◆ **Provided data**
****

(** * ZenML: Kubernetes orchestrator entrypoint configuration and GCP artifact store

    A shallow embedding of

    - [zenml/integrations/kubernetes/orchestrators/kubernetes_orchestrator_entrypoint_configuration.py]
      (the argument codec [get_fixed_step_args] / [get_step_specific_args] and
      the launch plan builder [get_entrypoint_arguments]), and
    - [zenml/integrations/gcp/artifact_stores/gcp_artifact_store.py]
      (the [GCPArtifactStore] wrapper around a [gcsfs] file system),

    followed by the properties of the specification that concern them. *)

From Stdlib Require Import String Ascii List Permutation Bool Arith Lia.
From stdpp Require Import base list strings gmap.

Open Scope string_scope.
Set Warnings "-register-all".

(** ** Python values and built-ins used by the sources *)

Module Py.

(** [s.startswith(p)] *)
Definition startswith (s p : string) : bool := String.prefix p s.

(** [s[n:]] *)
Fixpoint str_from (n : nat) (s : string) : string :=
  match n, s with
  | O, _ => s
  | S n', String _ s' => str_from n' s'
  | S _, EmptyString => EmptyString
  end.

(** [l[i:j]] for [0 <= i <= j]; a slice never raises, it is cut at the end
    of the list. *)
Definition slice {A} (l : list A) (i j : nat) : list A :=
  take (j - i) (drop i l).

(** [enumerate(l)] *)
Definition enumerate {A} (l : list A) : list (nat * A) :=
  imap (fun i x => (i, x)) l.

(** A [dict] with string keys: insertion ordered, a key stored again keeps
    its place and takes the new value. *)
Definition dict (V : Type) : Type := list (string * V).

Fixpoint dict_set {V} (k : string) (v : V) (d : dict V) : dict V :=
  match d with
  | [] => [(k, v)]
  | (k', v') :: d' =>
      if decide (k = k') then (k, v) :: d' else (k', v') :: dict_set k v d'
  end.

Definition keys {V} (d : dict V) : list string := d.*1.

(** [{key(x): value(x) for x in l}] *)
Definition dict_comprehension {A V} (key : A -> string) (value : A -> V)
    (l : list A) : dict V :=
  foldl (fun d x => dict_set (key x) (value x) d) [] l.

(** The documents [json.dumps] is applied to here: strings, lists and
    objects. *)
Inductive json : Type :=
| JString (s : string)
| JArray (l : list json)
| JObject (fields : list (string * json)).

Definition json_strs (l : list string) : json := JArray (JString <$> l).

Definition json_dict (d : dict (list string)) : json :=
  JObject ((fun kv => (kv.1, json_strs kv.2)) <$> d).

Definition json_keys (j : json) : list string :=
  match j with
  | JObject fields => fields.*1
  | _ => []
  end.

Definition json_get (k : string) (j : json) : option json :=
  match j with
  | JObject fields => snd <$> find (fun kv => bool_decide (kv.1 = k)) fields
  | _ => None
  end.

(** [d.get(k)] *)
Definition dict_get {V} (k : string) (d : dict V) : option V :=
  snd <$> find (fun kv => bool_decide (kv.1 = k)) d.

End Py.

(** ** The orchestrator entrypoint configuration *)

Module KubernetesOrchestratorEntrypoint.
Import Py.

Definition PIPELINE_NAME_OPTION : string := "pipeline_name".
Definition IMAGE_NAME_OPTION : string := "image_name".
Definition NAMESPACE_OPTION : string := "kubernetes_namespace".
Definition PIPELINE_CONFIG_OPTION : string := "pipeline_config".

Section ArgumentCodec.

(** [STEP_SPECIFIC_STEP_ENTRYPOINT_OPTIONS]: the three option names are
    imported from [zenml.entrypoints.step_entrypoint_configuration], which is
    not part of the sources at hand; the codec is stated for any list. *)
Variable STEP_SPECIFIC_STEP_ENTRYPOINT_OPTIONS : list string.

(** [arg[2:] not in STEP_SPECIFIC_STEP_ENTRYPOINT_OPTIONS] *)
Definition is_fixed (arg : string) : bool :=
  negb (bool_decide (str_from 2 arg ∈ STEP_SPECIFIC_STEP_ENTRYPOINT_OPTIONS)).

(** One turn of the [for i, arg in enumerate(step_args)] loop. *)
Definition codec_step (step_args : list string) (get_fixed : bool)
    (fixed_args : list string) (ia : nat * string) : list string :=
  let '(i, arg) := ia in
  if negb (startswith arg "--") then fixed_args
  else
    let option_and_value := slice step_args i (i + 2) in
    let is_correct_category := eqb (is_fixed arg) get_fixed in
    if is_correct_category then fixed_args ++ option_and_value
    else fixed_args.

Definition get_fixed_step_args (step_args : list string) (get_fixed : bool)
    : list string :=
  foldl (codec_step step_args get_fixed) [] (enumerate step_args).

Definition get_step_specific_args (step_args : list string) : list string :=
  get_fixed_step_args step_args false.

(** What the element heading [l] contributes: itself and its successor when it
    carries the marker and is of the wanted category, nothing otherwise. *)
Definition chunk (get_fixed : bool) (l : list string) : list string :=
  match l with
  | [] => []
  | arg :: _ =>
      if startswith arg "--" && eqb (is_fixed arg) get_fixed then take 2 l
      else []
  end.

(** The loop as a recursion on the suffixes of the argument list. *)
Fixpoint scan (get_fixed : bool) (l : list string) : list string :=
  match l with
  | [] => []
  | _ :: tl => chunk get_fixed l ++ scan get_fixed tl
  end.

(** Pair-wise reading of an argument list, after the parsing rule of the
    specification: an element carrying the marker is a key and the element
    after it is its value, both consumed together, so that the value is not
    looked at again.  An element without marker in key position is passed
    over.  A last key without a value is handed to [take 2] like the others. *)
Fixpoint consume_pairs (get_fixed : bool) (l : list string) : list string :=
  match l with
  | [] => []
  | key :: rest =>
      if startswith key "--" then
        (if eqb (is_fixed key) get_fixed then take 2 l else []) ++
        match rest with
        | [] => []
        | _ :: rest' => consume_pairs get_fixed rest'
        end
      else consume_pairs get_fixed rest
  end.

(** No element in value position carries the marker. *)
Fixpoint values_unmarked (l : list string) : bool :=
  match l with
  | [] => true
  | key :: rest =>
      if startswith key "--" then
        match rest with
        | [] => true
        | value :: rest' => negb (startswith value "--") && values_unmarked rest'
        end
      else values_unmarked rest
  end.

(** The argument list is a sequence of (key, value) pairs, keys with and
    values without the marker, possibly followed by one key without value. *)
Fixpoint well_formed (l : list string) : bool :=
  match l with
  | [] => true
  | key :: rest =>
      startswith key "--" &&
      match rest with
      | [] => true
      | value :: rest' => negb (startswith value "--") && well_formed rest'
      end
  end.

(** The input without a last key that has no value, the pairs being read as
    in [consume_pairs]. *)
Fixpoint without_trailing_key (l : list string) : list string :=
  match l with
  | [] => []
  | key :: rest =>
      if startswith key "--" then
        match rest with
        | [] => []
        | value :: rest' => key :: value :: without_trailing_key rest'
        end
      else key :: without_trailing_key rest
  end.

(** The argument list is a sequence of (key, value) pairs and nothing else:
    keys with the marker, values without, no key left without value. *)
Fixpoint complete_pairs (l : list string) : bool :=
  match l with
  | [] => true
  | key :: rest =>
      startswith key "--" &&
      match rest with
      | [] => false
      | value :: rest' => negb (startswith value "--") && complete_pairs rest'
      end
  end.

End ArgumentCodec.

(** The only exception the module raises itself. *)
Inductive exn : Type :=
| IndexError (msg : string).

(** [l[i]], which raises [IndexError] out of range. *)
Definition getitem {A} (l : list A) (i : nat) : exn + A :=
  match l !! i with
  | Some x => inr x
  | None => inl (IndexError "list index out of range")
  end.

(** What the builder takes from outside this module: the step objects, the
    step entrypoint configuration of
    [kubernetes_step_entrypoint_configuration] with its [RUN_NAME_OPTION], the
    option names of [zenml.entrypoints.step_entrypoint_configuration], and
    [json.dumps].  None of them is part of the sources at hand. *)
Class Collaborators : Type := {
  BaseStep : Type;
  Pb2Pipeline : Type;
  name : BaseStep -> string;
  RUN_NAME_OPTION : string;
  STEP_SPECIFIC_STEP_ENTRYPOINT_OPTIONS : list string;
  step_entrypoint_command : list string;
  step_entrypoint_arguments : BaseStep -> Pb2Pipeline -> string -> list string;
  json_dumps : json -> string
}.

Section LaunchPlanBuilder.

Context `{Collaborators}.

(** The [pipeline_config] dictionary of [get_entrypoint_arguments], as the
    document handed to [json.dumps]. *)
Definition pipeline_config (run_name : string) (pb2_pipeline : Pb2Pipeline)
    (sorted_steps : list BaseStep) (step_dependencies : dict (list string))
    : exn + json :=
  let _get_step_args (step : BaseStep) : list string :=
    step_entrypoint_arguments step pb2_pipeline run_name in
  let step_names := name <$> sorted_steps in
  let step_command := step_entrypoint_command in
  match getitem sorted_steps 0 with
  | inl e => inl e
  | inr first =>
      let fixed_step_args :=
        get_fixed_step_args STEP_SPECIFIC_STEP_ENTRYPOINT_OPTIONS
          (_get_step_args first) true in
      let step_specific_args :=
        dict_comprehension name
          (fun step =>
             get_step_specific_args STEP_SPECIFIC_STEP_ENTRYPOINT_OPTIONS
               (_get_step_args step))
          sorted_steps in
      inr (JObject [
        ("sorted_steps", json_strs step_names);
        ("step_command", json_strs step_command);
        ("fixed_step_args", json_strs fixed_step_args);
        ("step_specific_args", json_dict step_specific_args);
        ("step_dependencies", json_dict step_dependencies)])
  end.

****

Locate the word "Collaborators" in the records above, and return each line that has it.

Class Collaborators : Type := {
Context `{Collaborators}.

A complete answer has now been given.